Stored data
━━━━━━━━━━

(** [n.to_string()] of an unsigned integer. *)
Definition show_nat (n : nat) : str := lit (pretty n).
Definition show_N (n : N) : str := lit (pretty n).

Definition nl : N := 10.
Definition cr : N := 13.

(** [char::is_whitespace]: the Unicode [White_Space] property. *)
Definition is_whitespace (c : N) : bool :=
  ((9 <=? c) && (c <=? 13) || (c =? 32) || (c =? 133) || (c =? 160)
   || (c =? 5760) || (8192 <=? c) && (c <=? 8202) || (c =? 8232) || (c =? 8233)
   || (c =? 8239) || (c =? 8287) || (c =? 12288))%N.

Definition is_ascii_digit (c : N) : bool := ((48 <=? c) && (c <=? 57))%N.
Definition is_ascii_uppercase (c : N) : bool := ((65 <=? c) && (c <=? 90))%N.
Definition is_ascii_lowercase (c : N) : bool := ((97 <=? c) && (c <=? 122))%N.
Definition is_ascii_alphanumeric (c : N) : bool :=
  is_ascii_digit c || is_ascii_uppercase c || is_ascii_lowercase c.
Definition to_ascii_lowercase_char (c : N) : N :=
  if is_ascii_uppercase c then (c + 32)%N else c.
Definition to_ascii_lowercase (s : str) : str := to_ascii_lowercase_char <$> s.

(** UTF-8 width of a scalar value ([char::len_utf8]) and byte length of a
    string ([str::len]). *)
Definition len_utf8 (c : N) : N :=
  if (c <? 128)%N then 1 else if (c <? 2048)%N then 2
  else if (c <? 65536)%N then 3 else 4.
Fixpoint str_len (s : str) : N :=
  match s with [] => 0 | c :: s' => len_utf8 c + str_len s' end.

(** [&s[..n]] and [&s[n..]] panic when [n] is not the start of a scalar value
    or beyond the end. *)
Fixpoint slice_to {E} (n : N) (s : str) : outcome E str :=
  if (n =? 0)%N then Ok []
  else match s with
       | [] => Panic
       | c :: s' => if (len_utf8 c <=? n)%N
                    then t ← slice_to (n - len_utf8 c) s'; Ok (c :: t) else Panic
       end.
Fixpoint slice_from {E} (n : N) (s : str) : outcome E str :=
  if (n =? 0)%N then Ok s
  else match s with
       | [] => Panic
       | c :: s' => if (len_utf8 c <=? n)%N then slice_from (n - len_utf8 c) s' else Panic
       end.

(** Trimming. *)
Fixpoint trim_start_matches (p : N -> bool) (s : str) : str :=
  match s with
  | [] => []
  | c :: s' => if p c then trim_start_matches p s' else s
  end.
Definition trim_end_matches (p : N -> bool) (s : str) : str :=
  reverse (trim_start_matches p (reverse s)).
Definition trim_start : str -> str := trim_start_matches is_whitespace.
Definition trim_end : str -> str := trim_end_matches is_whitespace.
Definition trim (s : str) : str := trim_end (trim_start s).

(** Prefixes and suffixes. *)
Fixpoint strip_prefix (p s : str) : option str :=
  match p, s with
  | [], _ => Some s
  | a :: p', b :: s' => if (a =? b)%N then strip_prefix p' s' else None
  | _ :: _, [] => None
  end.
Definition starts_with (p s : str) : bool :=
  match strip_prefix p s with Some _ => true | None => false end.
Definition strip_suffix (p s : str) : option str :=
  reverse <$> strip_prefix (reverse p) (reverse s).
Definition ends_with (p s : str) : bool := starts_with (reverse p) (reverse s).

━━━━━━━━━━

TASK OBJECTIVE: Please copy each entry. Leave nothing out.

RESULT FOR THIS TASK:
(** [n.to_string()] of an unsigned integer. *)
Definition show_nat (n : nat) : str := lit (pretty n).
Definition show_N (n : N) : str := lit (pretty n).

Definition nl : N := 10.
Definition cr : N := 13.

(** [char::is_whitespace]: the Unicode [White_Space] property. *)
Definition is_whitespace (c : N) : bool :=
  ((9 <=? c) && (c <=? 13) || (c =? 32) || (c =? 133) || (c =? 160)
   || (c =? 5760) || (8192 <=? c) && (c <=? 8202) || (c =? 8232) || (c =? 8233)
   || (c =? 8239) || (c =? 8287) || (c =? 12288))%N.

Definition is_ascii_digit (c : N) : bool := ((48 <=? c) && (c <=? 57))%N.
Definition is_ascii_uppercase (c : N) : bool := ((65 <=? c) && (c <=? 90))%N.
Definition is_ascii_lowercase (c : N) : bool := ((97 <=? c) && (c <=? 122))%N.
Definition is_ascii_alphanumeric (c : N) : bool :=
  is_ascii_digit c || is_ascii_uppercase c || is_ascii_lowercase c.
Definition to_ascii_lowercase_char (c : N) : N :=
  if is_ascii_uppercase c then (c + 32)%N else c.
Definition to_ascii_lowercase (s : str) : str := to_ascii_lowercase_char <$> s.

(** UTF-8 width of a scalar value ([char::len_utf8]) and byte length of a
    string ([str::len]). *)
Definition len_utf8 (c : N) : N :=
  if (c <? 128)%N then 1 else if (c <? 2048)%N then 2
  else if (c <? 65536)%N then 3 else 4.
Fixpoint str_len (s : str) : N :=
  match s with [] => 0 | c :: s' => len_utf8 c + str_len s' end.

(** [&s[..n]] and [&s[n..]] panic when [n] is not the start of a scalar value
    or beyond the end. *)
Fixpoint slice_to {E} (n : N) (s : str) : outcome E str :=
  if (n =? 0)%N then Ok []
  else match s with
       | [] => Panic
       | c :: s' => if (len_utf8 c <=? n)%N
                    then t ← slice_to (n - len_utf8 c) s'; Ok (c :: t) else Panic
       end.
Fixpoint slice_from {E} (n : N) (s : str) : outcome E str :=
  if (n =? 0)%N then Ok s
  else match s with
       | [] => Panic
       | c :: s' => if (len_utf8 c <=? n)%N then slice_from (n - len_utf8 c) s' else Panic
       end.

(** Trimming. *)
Fixpoint trim_start_matches (p : N -> bool) (s : str) : str :=
  match s with
  | [] => []
  | c :: s' => if p c then trim_start_matches p s' else s
  end.
Definition trim_end_matches (p : N -> bool) (s : str) : str :=
  reverse (trim_start_matches p (reverse s)).
Definition trim_start : str -> str := trim_start_matches is_whitespace.
Definition trim_end : str -> str := trim_end_matches is_whitespace.
Definition trim (s : str) : str := trim_end (trim_start s).

(** Prefixes and suffixes. *)
Fixpoint strip_prefix (p s : str) : option str :=
  match p, s with
  | [], _ => Some s
  | a :: p', b :: s' => if (a =? b)%N then strip_prefix p' s' else None
  | _ :: _, [] => None
  end.
Definition starts_with (p s : str) : bool :=
  match strip_prefix p s with Some _ => true | None => false end.
Definition strip_suffix (p s : str) : option str :=
  reverse <$> strip_prefix (reverse p) (reverse s).
Definition ends_with (p s : str) : bool := starts_with (reverse p) (reverse s).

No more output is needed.